- Excerpted records -
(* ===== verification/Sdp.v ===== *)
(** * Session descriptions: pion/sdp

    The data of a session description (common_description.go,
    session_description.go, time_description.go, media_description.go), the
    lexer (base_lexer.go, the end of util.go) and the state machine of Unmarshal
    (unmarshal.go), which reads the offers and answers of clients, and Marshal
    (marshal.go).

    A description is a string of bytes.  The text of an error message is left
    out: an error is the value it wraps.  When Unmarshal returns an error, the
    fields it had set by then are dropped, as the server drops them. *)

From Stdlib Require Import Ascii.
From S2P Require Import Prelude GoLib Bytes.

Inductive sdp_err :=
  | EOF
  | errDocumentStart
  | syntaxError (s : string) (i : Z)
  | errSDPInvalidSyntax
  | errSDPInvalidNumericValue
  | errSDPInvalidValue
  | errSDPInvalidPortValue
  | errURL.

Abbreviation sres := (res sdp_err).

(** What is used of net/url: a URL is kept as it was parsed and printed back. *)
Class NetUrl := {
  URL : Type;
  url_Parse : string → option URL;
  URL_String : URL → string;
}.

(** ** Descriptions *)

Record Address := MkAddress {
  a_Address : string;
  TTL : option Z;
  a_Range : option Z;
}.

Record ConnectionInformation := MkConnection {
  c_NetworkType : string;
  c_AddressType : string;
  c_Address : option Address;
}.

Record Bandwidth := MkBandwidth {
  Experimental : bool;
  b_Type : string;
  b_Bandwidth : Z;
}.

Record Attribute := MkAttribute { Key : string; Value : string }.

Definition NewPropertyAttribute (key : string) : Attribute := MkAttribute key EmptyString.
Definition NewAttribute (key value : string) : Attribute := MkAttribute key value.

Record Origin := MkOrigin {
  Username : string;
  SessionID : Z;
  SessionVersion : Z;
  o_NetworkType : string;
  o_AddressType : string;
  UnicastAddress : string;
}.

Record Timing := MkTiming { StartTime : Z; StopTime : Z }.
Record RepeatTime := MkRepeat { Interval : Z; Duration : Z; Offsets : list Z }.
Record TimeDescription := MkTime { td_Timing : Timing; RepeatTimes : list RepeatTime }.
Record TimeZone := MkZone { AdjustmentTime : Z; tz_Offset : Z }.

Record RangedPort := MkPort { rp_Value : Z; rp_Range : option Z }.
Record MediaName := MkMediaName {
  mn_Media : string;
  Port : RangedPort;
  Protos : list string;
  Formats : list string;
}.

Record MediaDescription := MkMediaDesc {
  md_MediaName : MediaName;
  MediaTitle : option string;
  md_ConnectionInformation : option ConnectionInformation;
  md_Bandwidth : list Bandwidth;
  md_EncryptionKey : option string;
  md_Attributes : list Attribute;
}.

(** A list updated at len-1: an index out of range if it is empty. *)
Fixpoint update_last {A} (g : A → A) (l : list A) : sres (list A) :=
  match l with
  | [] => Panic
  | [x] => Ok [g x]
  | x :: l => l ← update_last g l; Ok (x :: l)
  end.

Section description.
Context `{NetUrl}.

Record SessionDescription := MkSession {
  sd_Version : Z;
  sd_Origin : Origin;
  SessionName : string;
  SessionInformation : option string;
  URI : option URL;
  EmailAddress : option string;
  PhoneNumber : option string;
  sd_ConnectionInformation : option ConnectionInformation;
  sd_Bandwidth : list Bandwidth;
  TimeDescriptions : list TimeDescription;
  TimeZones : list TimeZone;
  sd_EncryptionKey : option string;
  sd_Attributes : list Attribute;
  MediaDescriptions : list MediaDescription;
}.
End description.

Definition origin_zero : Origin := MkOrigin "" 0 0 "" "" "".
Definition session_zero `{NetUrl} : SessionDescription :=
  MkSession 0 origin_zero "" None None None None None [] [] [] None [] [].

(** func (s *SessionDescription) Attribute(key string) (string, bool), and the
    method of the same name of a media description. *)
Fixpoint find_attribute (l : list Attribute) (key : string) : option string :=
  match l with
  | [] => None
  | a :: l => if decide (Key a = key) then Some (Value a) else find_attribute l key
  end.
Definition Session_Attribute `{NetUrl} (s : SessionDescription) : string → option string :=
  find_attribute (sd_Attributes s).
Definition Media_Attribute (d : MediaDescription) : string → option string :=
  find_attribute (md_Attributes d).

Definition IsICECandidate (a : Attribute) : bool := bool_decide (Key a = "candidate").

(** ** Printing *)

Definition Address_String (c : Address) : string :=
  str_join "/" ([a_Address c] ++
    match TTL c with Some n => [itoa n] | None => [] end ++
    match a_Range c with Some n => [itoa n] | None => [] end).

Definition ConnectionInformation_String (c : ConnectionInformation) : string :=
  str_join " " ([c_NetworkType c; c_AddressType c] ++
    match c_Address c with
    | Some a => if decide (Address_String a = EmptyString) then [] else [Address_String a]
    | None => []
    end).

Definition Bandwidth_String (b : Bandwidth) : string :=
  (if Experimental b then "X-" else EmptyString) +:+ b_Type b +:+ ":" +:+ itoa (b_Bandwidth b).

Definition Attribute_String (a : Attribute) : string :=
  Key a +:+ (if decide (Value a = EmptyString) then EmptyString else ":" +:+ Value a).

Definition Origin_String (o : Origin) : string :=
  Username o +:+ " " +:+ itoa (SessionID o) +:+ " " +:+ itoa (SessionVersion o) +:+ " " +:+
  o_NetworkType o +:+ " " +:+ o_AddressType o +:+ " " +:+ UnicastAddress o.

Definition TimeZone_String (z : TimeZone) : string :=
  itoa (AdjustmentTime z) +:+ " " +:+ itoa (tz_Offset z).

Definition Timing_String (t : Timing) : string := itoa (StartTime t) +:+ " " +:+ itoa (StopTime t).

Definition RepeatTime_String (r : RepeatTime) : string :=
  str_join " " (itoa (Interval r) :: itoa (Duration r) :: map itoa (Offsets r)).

- Try it -
Referring to the material above, set down exactly the lines between the line with "find_attribute l key" and the line with "find_attribute (sd_Attributes s).", inclusive, and no other lines.

- Written solution -
  | a :: l => if decide (Key a = key) then Some (Value a) else find_attribute l key
  end.
Definition Session_Attribute `{NetUrl} (s : SessionDescription) : string → option string :=
  find_attribute (sd_Attributes s).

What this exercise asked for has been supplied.